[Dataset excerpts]
+ + + + + + +

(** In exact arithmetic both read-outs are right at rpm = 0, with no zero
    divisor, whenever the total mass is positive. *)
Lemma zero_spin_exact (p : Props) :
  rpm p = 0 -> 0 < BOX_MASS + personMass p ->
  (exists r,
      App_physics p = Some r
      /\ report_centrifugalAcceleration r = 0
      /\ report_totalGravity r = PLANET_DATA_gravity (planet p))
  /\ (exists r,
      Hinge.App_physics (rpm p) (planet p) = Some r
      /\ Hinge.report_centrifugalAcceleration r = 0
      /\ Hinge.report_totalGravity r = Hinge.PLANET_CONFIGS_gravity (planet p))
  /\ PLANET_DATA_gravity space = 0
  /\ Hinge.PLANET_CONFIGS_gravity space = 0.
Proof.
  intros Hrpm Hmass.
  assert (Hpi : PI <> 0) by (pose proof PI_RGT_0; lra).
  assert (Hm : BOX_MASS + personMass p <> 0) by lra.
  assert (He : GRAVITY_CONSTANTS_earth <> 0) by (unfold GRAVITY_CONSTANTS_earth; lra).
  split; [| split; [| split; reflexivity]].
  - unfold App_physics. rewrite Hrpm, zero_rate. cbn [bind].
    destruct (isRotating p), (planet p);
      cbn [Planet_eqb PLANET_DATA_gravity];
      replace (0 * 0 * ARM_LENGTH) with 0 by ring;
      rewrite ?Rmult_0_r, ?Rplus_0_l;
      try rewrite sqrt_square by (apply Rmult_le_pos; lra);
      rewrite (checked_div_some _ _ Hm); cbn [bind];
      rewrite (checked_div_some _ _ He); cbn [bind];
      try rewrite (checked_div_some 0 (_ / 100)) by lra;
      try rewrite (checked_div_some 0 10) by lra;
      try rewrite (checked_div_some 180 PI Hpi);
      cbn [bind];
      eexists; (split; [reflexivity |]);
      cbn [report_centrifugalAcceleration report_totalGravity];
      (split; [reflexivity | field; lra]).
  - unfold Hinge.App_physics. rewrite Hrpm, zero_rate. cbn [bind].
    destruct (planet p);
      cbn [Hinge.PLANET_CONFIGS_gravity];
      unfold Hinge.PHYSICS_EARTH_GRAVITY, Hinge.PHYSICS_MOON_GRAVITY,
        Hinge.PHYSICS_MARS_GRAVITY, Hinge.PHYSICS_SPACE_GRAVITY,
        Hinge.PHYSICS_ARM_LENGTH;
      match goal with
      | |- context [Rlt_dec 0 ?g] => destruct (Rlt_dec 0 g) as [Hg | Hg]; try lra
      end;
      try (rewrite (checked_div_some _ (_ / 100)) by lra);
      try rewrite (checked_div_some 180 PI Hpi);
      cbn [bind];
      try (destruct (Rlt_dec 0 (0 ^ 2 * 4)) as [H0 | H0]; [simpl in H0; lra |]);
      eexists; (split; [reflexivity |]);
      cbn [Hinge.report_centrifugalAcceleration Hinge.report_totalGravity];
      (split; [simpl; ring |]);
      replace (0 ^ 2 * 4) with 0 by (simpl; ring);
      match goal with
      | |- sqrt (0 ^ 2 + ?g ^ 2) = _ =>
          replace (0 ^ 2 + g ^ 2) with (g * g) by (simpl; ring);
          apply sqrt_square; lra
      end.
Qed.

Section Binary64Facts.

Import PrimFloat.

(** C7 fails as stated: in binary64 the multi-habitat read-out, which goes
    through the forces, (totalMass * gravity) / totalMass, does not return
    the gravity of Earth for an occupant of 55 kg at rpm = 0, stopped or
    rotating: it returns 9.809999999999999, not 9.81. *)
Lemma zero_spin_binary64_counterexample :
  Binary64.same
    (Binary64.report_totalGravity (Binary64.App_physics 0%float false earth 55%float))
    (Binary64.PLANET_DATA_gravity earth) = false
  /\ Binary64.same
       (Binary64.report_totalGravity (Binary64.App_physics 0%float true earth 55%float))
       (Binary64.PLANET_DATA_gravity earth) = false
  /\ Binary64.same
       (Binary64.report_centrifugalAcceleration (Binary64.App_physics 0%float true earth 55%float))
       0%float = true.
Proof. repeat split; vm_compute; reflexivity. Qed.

+ + + + + + +

▶ [Task goal] The full set of entries must be restated exactly, with none omitted.

▶ [Solution for this task]
(** In exact arithmetic both read-outs are right at rpm = 0, with no zero
    divisor, whenever the total mass is positive. *)
Lemma zero_spin_exact (p : Props) :
  rpm p = 0 -> 0 < BOX_MASS + personMass p ->
  (exists r,
      App_physics p = Some r
      /\ report_centrifugalAcceleration r = 0
      /\ report_totalGravity r = PLANET_DATA_gravity (planet p))
  /\ (exists r,
      Hinge.App_physics (rpm p) (planet p) = Some r
      /\ Hinge.report_centrifugalAcceleration r = 0
      /\ Hinge.report_totalGravity r = Hinge.PLANET_CONFIGS_gravity (planet p))
  /\ PLANET_DATA_gravity space = 0
  /\ Hinge.PLANET_CONFIGS_gravity space = 0.
Proof.
  intros Hrpm Hmass.
  assert (Hpi : PI <> 0) by (pose proof PI_RGT_0; lra).
  assert (Hm : BOX_MASS + personMass p <> 0) by lra.
  assert (He : GRAVITY_CONSTANTS_earth <> 0) by (unfold GRAVITY_CONSTANTS_earth; lra).
  split; [| split; [| split; reflexivity]].
  - unfold App_physics. rewrite Hrpm, zero_rate. cbn [bind].
    destruct (isRotating p), (planet p);
      cbn [Planet_eqb PLANET_DATA_gravity];
      replace (0 * 0 * ARM_LENGTH) with 0 by ring;
      rewrite ?Rmult_0_r, ?Rplus_0_l;
      try rewrite sqrt_square by (apply Rmult_le_pos; lra);
      rewrite (checked_div_some _ _ Hm); cbn [bind];
      rewrite (checked_div_some _ _ He); cbn [bind];
      try rewrite (checked_div_some 0 (_ / 100)) by lra;
      try rewrite (checked_div_some 0 10) by lra;
      try rewrite (checked_div_some 180 PI Hpi);
      cbn [bind];
      eexists; (split; [reflexivity |]);
      cbn [report_centrifugalAcceleration report_totalGravity];
      (split; [reflexivity | field; lra]).
  - unfold Hinge.App_physics. rewrite Hrpm, zero_rate. cbn [bind].
    destruct (planet p);
      cbn [Hinge.PLANET_CONFIGS_gravity];
      unfold Hinge.PHYSICS_EARTH_GRAVITY, Hinge.PHYSICS_MOON_GRAVITY,
        Hinge.PHYSICS_MARS_GRAVITY, Hinge.PHYSICS_SPACE_GRAVITY,
        Hinge.PHYSICS_ARM_LENGTH;
      match goal with
      | |- context [Rlt_dec 0 ?g] => destruct (Rlt_dec 0 g) as [Hg | Hg]; try lra
      end;
      try (rewrite (checked_div_some _ (_ / 100)) by lra);
      try rewrite (checked_div_some 180 PI Hpi);
      cbn [bind];
      try (destruct (Rlt_dec 0 (0 ^ 2 * 4)) as [H0 | H0]; [simpl in H0; lra |]);
      eexists; (split; [reflexivity |]);
      cbn [Hinge.report_centrifugalAcceleration Hinge.report_totalGravity];
      (split; [simpl; ring |]);
      replace (0 ^ 2 * 4) with 0 by (simpl; ring);
      match goal with
      | |- sqrt (0 ^ 2 + ?g ^ 2) = _ =>
          replace (0 ^ 2 + g ^ 2) with (g * g) by (simpl; ring);
          apply sqrt_square; lra
      end.
Qed.

Section Binary64Facts.

Import PrimFloat.

(** C7 fails as stated: in binary64 the multi-habitat read-out, which goes
    through the forces, (totalMass * gravity) / totalMass, does not return
    the gravity of Earth for an occupant of 55 kg at rpm = 0, stopped or
    rotating: it returns 9.809999999999999, not 9.81. *)
Lemma zero_spin_binary64_counterexample :
  Binary64.same
    (Binary64.report_totalGravity (Binary64.App_physics 0%float false earth 55%float))
    (Binary64.PLANET_DATA_gravity earth) = false
  /\ Binary64.same
       (Binary64.report_totalGravity (Binary64.App_physics 0%float true earth 55%float))
       (Binary64.PLANET_DATA_gravity earth) = false
  /\ Binary64.same
       (Binary64.report_centrifugalAcceleration (Binary64.App_physics 0%float true earth 55%float))
       0%float = true.
Proof. repeat split; vm_compute; reflexivity. Qed.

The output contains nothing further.